Редактор «Тыгодника повшехного» задал епископу вопрос, который показывает, как легко вступить на тропу, в конце которой только стена и смех: «А ведь Иисус заповедал искать заблудших овец?» На что епископ Меринг ответил, что не рассматривал бы это так буквально.

Если епископ убеждает мирянина, что не следует дословно понимать Евангелие, — это конец света. Конец Церкви.

— Тогда каково будущее Церкви? Отец Мацей Земба сказал недавно в «Тыгоднике повшехном», что во Франции католичество стало таким же экзотичным, как, например, буддизм в 60-е годы. На Церковь никто не нападает, ибо она в меньшинстве. И начинает — раз это экзотика — привлекать. Может быть, это парадоксально-оптимистический сценарий?

— Я думаю, что в Польше такого большого провала не будет и до экзотичности нам далеко.

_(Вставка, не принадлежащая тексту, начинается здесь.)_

(** Lines 215 to 225 of [_add_description], once the table is at hand. *)
Definition describe (pc : codetable) (atb : attrs) : result attrs :=
  let classid := default (Flat (VStr "")) (atb !! "feature_class") in
  let codeid := default (Flat (VStr "")) (atb !! "feature_code") in
  result_bind (dict_get pc classid {| descr := None; codes := ∅ |}) (fun fclass =>
  result_bind (dict_get (codes fclass) codeid ∅) (fun fcode =>
  Ok (<["feature_code_full" := Flat (VStr (default "" (fcode !! "full")))]>
      (<["feature_code_short" := Flat (VStr (default "" (fcode !! "short")))]>
       (<["feature_class_descr" := Flat (opt_str (descr fclass))]> atb))))).

Definition description_keys : list string :=
  ["feature_class_descr"; "feature_code_short"; "feature_code_full"].

Definition hierarchy_keys : list string := map (fun l => "admin" ++ l)%string fnum.

(** The walk over the levels as the specification words it.  Level [n] of
    1 to 4 has the code [adminN_code] of the record, lowered as the index
    holds it, and the containment query: the country, the codes of the
    levels up to [n], and the feature code [ADM] followed by [n]. *)
Definition level_name (n : nat) : string := nth (n - 1) fnum "".

Definition admin_key (n : nat) : string := ("admin" ++ level_name n ++ "_code")%string.

Definition summary_key (n : nat) : string := ("admin" ++ level_name n)%string.

Definition code_of (atb : attrs) (key : string) : string :=
  match atb !! key with
  | Some (Flat (VStr c)) => lower c
  | _ => ""
  end.

Definition containment_query (atb : attrs) (n : nat) : query :=
  And ([Term "country_code" (code_of atb "country_code")]
       ++ map (fun k => Term (admin_key k) (code_of atb (admin_key k))) (seq 1 n)
       ++ [Term "feature_code" (lower ("ADM" ++ level_name n)%string)]).
Lemma augment_batch_invertible_witness :
  shaped patch22 /\ shaped target22 /\
  augment_batch (scripted_rng [1; 1]%Z) scripted_integers patch22 target22 0
  = Some (mk_nd [2; 2] [4; 2; 3; 1]%Z, mk_nd [2; 2] [8; 6; 7; 5]%Z) /\
  exists k f, _flip_and_rotate (mk_nd [2; 2] [4; 2; 3; 1]%Z) k f = Some patch22 /\
              _flip_and_rotate (mk_nd [2; 2] [8; 6; 7; 5]%Z) k f = Some target22.
Proof.
  assert (Hp : shaped patch22) by (split; [reflexivity | vm_compute; lia]).
  assert (Ht : shaped target22) by (split; [reflexivity | vm_compute; lia]).
  assert (Eo : augment_batch (scripted_rng [1; 1]%Z) scripted_integers patch22 target22 0
               = Some (mk_nd [2; 2] [4; 2; 3; 1]%Z, mk_nd [2; 2] [8; 6; 7; 5]%Z))
    by (vm_compute; reflexivity).
  split; [exact Hp | split; [exact Ht | split; [exact Eo |]]].
  exact (augment_batch_invertible _ (scripted_rng [1; 1]%Z) scripted_integers
           patch22 target22 _ _ 0 Hp Ht Eo).
Defined.

(** X7: [augment_batch] raises exactly when the seed is negative or
    [patch] or [target] has fewer than two axes; otherwise it returns a
    pair, for every generator. *)
Theorem augment_batch_raises_iff {A} `{DType A} (Generator : Type)
    (default_rng : Z -> Generator) (integers : Generator -> Z -> Z -> Z * Generator)
    (patch target : ndarray A) (seed : Z) :
  augment_batch default_rng integers patch target seed = None <->
  (seed < 0)%Z \/ ndim patch < 2 \/ ndim target < 2.
Proof.
  destruct (augment_batch_states Generator default_rng integers seed) as (r & f & Eb).
  rewrite Eb. destruct (seed <? 0)%Z eqn:Es.
  { apply Z.ltb_lt in Es. split; [intros _; left; exact Es | intros _; reflexivity]. }
  apply Z.ltb_ge in Es.
  assert (Hneg : forall P : Prop, (seed < 0)%Z \/ P <-> P).
  { intros P. split; [intros [Hl|HP]; [lia | exact HP] | intros HP; right; exact HP]. }
  rewrite Hneg. split.
  - intros E.
    destruct (Nat.lt_ge_cases (ndim patch) 2) as [Hp|Hp]; [left; exact Hp|].
    destruct (Nat.lt_ge_cases (ndim target) 2) as [Ht|Ht]; [right; exact Ht|].
    destruct (flip_and_rotate_some patch r f Hp) as [y1 E1].
    destruct (flip_and_rotate_some target r f Ht) as [y2 E2].
    rewrite E1, E2 in E. discriminate.
  - intros [Hn|Hn]; rewrite (flip_and_rotate_raises _ r f Hn); cbn [pair_results];
      [reflexivity | destruct (_flip_and_rotate patch r f); reflexivity].
Qed.

(** X8: normalising (or denormalising) both arrays before [augment_batch]
    gives the augmented pair normalised (or denormalised): the order of the
    two steps in a pipeline does not matter. *)
Theorem augment_batch_normalize_commute {A} `{DType A} `{Arith A} (Generator : Type)
    (default_rng : Z -> Generator) (integers : Generator -> Z -> Z -> Z * Generator)
    (patch target : ndarray A) (mean std : A) (seed : Z) :
  shaped patch -> shaped target ->
  augment_batch default_rng integers
    (normalize patch mean std) (normalize target mean std) seed
  = option_map (fun '(a, b) => (normalize a mean std, normalize b mean std))
               (augment_batch default_rng integers patch target seed) /\
  augment_batch default_rng integers
    (denormalize patch mean std) (denormalize target mean std) seed
  = option_map (fun '(a, b) => (denormalize a mean std, denormalize b mean std))
               (augment_batch default_rng integers patch target seed).
Proof.
  intros Hp Ht. split.
  - exact (augment_batch_nd_map Generator default_rng integers
             (fun v => a_div (a_sub v mean) std) patch target seed Hp Ht).
  - exact (augment_batch_nd_map Generator default_rng integers
             (fun v => a_add (a_mul v std) mean) patch target seed Hp Ht).
Qed.

Lemma augment_batch_normalize_commute_witness :
  shaped (mk_nd [2; 2] [1; 2; 3; 4]%R) /\ shaped (mk_nd [2; 2] [5; 6; 7; 8]%R) /\
  augment_batch (scripted_rng [1; 1]%Z) scripted_integers
    (normalize (mk_nd [2; 2] [1; 2; 3; 4]%R) 1%R 2%R)
    (normalize (mk_nd [2; 2] [5; 6; 7; 8]%R) 1%R 2%R) 0
  = option_map (fun '(a, b) => (normalize a 1%R 2%R, normalize b 1%R 2%R))
      (augment_batch (scripted_rng [1; 1]%Z) scripted_integers
         (mk_nd [2; 2] [1; 2; 3; 4]%R) (mk_nd [2; 2] [5; 6; 7; 8]%R) 0).
Proof.
  assert (Hp : shaped (mk_nd [2; 2] [1; 2; 3; 4]%R))
    by (split; [reflexivity | vm_compute; lia]).
  assert (Ht : shaped (mk_nd [2; 2] [5; 6; 7; 8]%R))
    by (split; [reflexivity | vm_compute; lia]).
  split; [exact Hp | split; [exact Ht |]].
  exact (proj1 (augment_batch_normalize_commute _ (scripted_rng [1; 1]%Z)
                  scripted_integers _ _ 1%R 2%R 0 Hp Ht)).
Defined.

(** X9: over exact arithmetic, [normalize] with the same [mean] and
    [std <> 0] inverts [denormalize], for every array. *)
Theorem normalize_after_denormalize (x : ndarray R) (mean std : R) :
  std <> 0%R -> normalize (denormalize x mean std) mean std = x.
Proof.
  intros Hstd. destruct x as [s d]. unfold denormalize, normalize; cbn [shape data].
  f_equal. rewrite map_map. rewrite <- (map_id d) at 2. apply map_ext. intros v.
  cbn [a_add a_sub a_mul a_div Arith_R]. field. exact Hstd.
Qed.
(** * A shallow embedding of sympy's DPLL solver (logic/algorithms/dpll2.py)

    The file follows the Python source function by function.  Python values
    are represented as follows.

    - Literals are [Z]; clause indices and list positions are [nat].
    - [set] objects are [gset]; the order in which Python iterates over a set
      is left open: the two places where the solver iterates over a set
      ([_assign_literal], [_undo]) go through an enumeration that is a
      parameter of the development, constrained only to list the elements of
      the set once each.
    - [defaultdict(set)] and [defaultdict(int)] are [gmap]s read with a
      default; [dict] is a [gmap] whose missing keys raise [KeyError].
    - Python lists used as stacks ([_unit_prop_queue], [levels]) are kept
      most-recent-first: [append] is a cons, [pop()] and [[-1]] take the head,
      [levels[0]] is the last element.
    - The [heapq] heap of [(score, literal)] pairs is kept as the sorted list
      of its entries: [heappush] inserts in order, [lit_heap[0]] is the head
      and [heappop] removes it.
    - VSIDS scores are the floats [-float(count)]; they are integer valued
      throughout (the decay hook is never registered), so they are kept in [Z].
    - A raised exception aborts the call: fallible functions return a
      [result].  Loops that Python runs with [while] take a fuel argument. *)

From stdpp Require Import gmap strings list fin_maps fin_sets sorting.

Local Open Scope Z_scope.

(** ** Exceptions and results *)

Inductive exn :=
| IndexError
| KeyError
| AttributeError
| NotImplementedError
| ZeroDivisionError
| TypeError.

Inductive result (A : Type) : Type :=
| Ok (a : A)
| Raise (e : exn)
| OutOfFuel.

Arguments Ok {A} a.
Arguments Raise {A} e.
Arguments OutOfFuel {A}.

#[global] Instance result_ret : MRet result := @Ok.

#[global] Instance result_bind : MBind result :=
  λ A B f m, match m with
             | Ok a => f a
             | Raise e => Raise e
             | OutOfFuel => OutOfFuel
             end.

(** [for x in l: s = body(s, x)] with exceptions. *)
Fixpoint for_each {S A : Type} (body : S → A → result S) (s : S) (l : list A)
  : result S :=
  match l with
  | [] => Ok s
  | x :: l' => s' ← body s x; for_each body s' l'
  end.

(** ** Decision levels *)

Module Level.

Record t := mk {
  decision : Z;
  var_settings : gset Z;
  flipped : bool;
  (** Python objects accept new attributes: [SATSolver.__init__] stores the
      initial assignment under the name [varsettings], which the class
      [Level] does not define and nothing reads. *)
  varsettings : option (gset Z)
}.

Definition __init__ (decision : Z) (flipped : bool) : t :=
  mk decision ∅ flipped None.

Definition add (lit : Z) (l : t) : t :=
  mk (decision l) ({[lit]} ∪ var_settings l) (flipped l) (varsettings l).

Definition set_varsettings (v : gset Z) (l : t) : t :=
  mk (decision l) (var_settings l) (flipped l) (Some v).

End Level.

(** ** The solver object *)

(** The methods that [class SATSolver] defines, by name. *)
Inductive method :=
| m_find_model
| m_clause_sat
| m_is_sentinel
| m_assign_literal
| m_undo
| m_simplify
| m_unit_prop
| m_pure_literal
| m_vsids_init
| m_vsids_decay
| m_vsids_calculate
| m_vsids_lit_assigned
| m_vsids_lit_unset
| m_vsids_clause_added
| m_simple_add_learned_clause
| m_simple_compute_conflict
| m_simple_clean_clauses
| m_initialize_variables
| m_initialize_clauses.

Definition SATSolver_methods : list (string * method) :=
  [ ("_initialize_variables", m_initialize_variables);
    ("_initialize_clauses", m_initialize_clauses);
    ("_find_model", m_find_model);
    ("_clause_sat", m_clause_sat);
    ("_is_sentinel", m_is_sentinel);
    ("_assign_literal", m_assign_literal);
    ("_undo", m_undo);
    ("_simplify", m_simplify);
    ("_unit_prop", m_unit_prop);
    ("_pure_literal", m_pure_literal);
    ("_vsids_init", m_vsids_init);
    ("_vsids_decay", m_vsids_decay);
    ("_vsids_calculate", m_vsids_calculate);
    ("_vsids_lit_assigned", m_vsids_lit_assigned);
    ("_vsids_lit_unset", m_vsids_lit_unset);
    ("_vsids_clause_added", m_vsids_clause_added);
    ("_simple_add_learned_clause", m_simple_add_learned_clause);
    ("_simple_compute_conflict", m_simple_compute_conflict);
    ("_simple_clean_clauses", m_simple_clean_clauses) ]%string.
(** The inner loop [for i, old_name in enumerate(columns)], lines 77-88.
    It returns the local [column_mapping] as it stands when the loop
    ends, so that it can be observed; the caller drops it, as the source
    does. *)
Fixpoint rename_columns_inner (prefix table_name : string) (dry_run : bool)
    (items : list (nat * string)) (column_mapping : dict) : M DB dict :=
  match items with
  | [] => ret column_mapping
  | (i, old_name) :: items' =>
      let new_name := prefix +:+ str (i + 1) in
      let column_mapping := dict_set old_name new_name column_mapping in
      (if negb dry_run then
         try_except_sqlite3
           (cursor_execute (sql_rename_column table_name old_name new_name) ;;;
            logging_info (msg_column_renamed old_name table_name new_name))
           (fun e =>
              logging_error (msg_column_failed old_name table_name new_name e))
       else
         logging_info (msg_column_dry old_name table_name new_name)) ;;;
      rename_columns_inner prefix table_name dry_run items' column_mapping
  end.

(** The outer loop [for table_name in table_mapping.values()], lines 72-88. *)
Fixpoint rename_columns_loop (prefix : string) (dry_run : bool)
    (table_names : list string) : M DB unit :=
  match table_names with
  | [] => ret tt
  | table_name :: table_names' =>
      cursor_execute (sql_table_info table_name) ;;;
      rows <- cursor_fetchall ;;
      columns <- column_of_rows 1 rows ;;
      _ <- rename_columns_inner prefix table_name dry_run (enumerate columns) [] ;;
      rename_columns_loop prefix dry_run table_names'
  end.

Definition rename_columns (prefix : string) (table_mapping : dict)
    (dry_run : bool) : M DB unit :=
  try_except_sqlite3
    (rename_columns_loop prefix dry_run (dict_values table_mapping))
    (fun e => logging_error ("Error during column renaming: " +:+ exn_str e)).

(** *** handle_foreign_key_constraints (lines 93-102) *)

Definition msg_fk_warning : string :=
  "Foreign key constraint handling is not fully implemented.  Manual review of constraints is recommended.".

Definition msg_fk_apply : string :=
  "Foreign key constraint adjustments would be made here in a full implementation.".

Definition msg_fk_dry : string :=
  "(Dry run) Foreign key constraint adjustments would be made here in a full implementation.".

Definition handle_foreign_key_constraints (table_mapping : dict)
    (dry_run : bool) : M DB unit :=
  logging_warning msg_fk_warning ;;;
  if negb dry_run then logging_info msg_fk_apply
  else logging_info msg_fk_dry.

(** *** validate_database_path and main (lines 104-151) *)

(** [os.path.exists] and [os.path.isfile], as the file system answers
    them. *)
Context (os_path_exists os_path_isfile : string -> bool).

Definition validate_database_path (db_path : string) : M DB unit :=
  if negb (os_path_exists db_path) then
    raise (FileNotFoundError ("Database file not found: " +:+ db_path))
  else if negb (os_path_isfile db_path) then
    raise (ValueError ("Invalid database path: " +:+ db_path +:+ " is not a file"))
  else ret tt.

Record Args : Type := mkArgs {
  arg_database : string;
  arg_prefix_table : string;
  arg_prefix_column : string;
  arg_dry_run : bool;
  arg_log_file : string
}.

(** [conn = sqlite3.connect(path)]: from here on [conn] is a local. *)
Definition sqlite3_connect (path : string) : M DB unit :=
  fun w => (Ok tt, mkWorld (db w) (pending w) true (trace w) (log w)).

Definition conn_commit : M DB unit :=
  fun w =>
    (Ok tt, mkWorld (db w) (pending w) (connected w) (trace w ++ [Commit]) (log w)).

Definition conn_close : M DB unit :=
  fun w =>
    (Ok tt, mkWorld (db w) (pending w) (connected w) (trace w ++ [Close]) (log w)).

(** The body of the [try], lines 126-138. *)
Definition main_try (args : Args) : M DB unit :=
  validate_database_path (arg_database args) ;;;
  sqlite3_connect (arg_database args) ;;;
  table_mapping <- rename_tables (arg_prefix_table args) (arg_dry_run args) ;;
  rename_columns (arg_prefix_column args) table_mapping (arg_dry_run args) ;;;
  handle_foreign_key_constraints table_mapping (arg_dry_run args) ;;;
  if negb (arg_dry_run args) then
    conn_commit ;;;
    logging_info "Database renaming completed successfully."
  else
    logging_info "Dry run completed. No changes were applied to the database.".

Всё еще очень многие люди в Польше находят в Церкви то, чего ищут. Всё зависит от того, насколько Церковь в Польше сумеет сама себя очистить. Возможно, Церковь начнет говорить с верующими другим языком, не претенциозным, отчужденным, а языком Евангелия. Тогда Церковь может даже развиваться. Не нужно ничего грандиозного, надо лишь уважать людей. Уважать человека, его достоинство, его свободы, его слабости и дарования может научиться каждый. Тогда люди придут не только на мессу, но и с трудным вопросом. Это перспектива, доступная для каждого священника.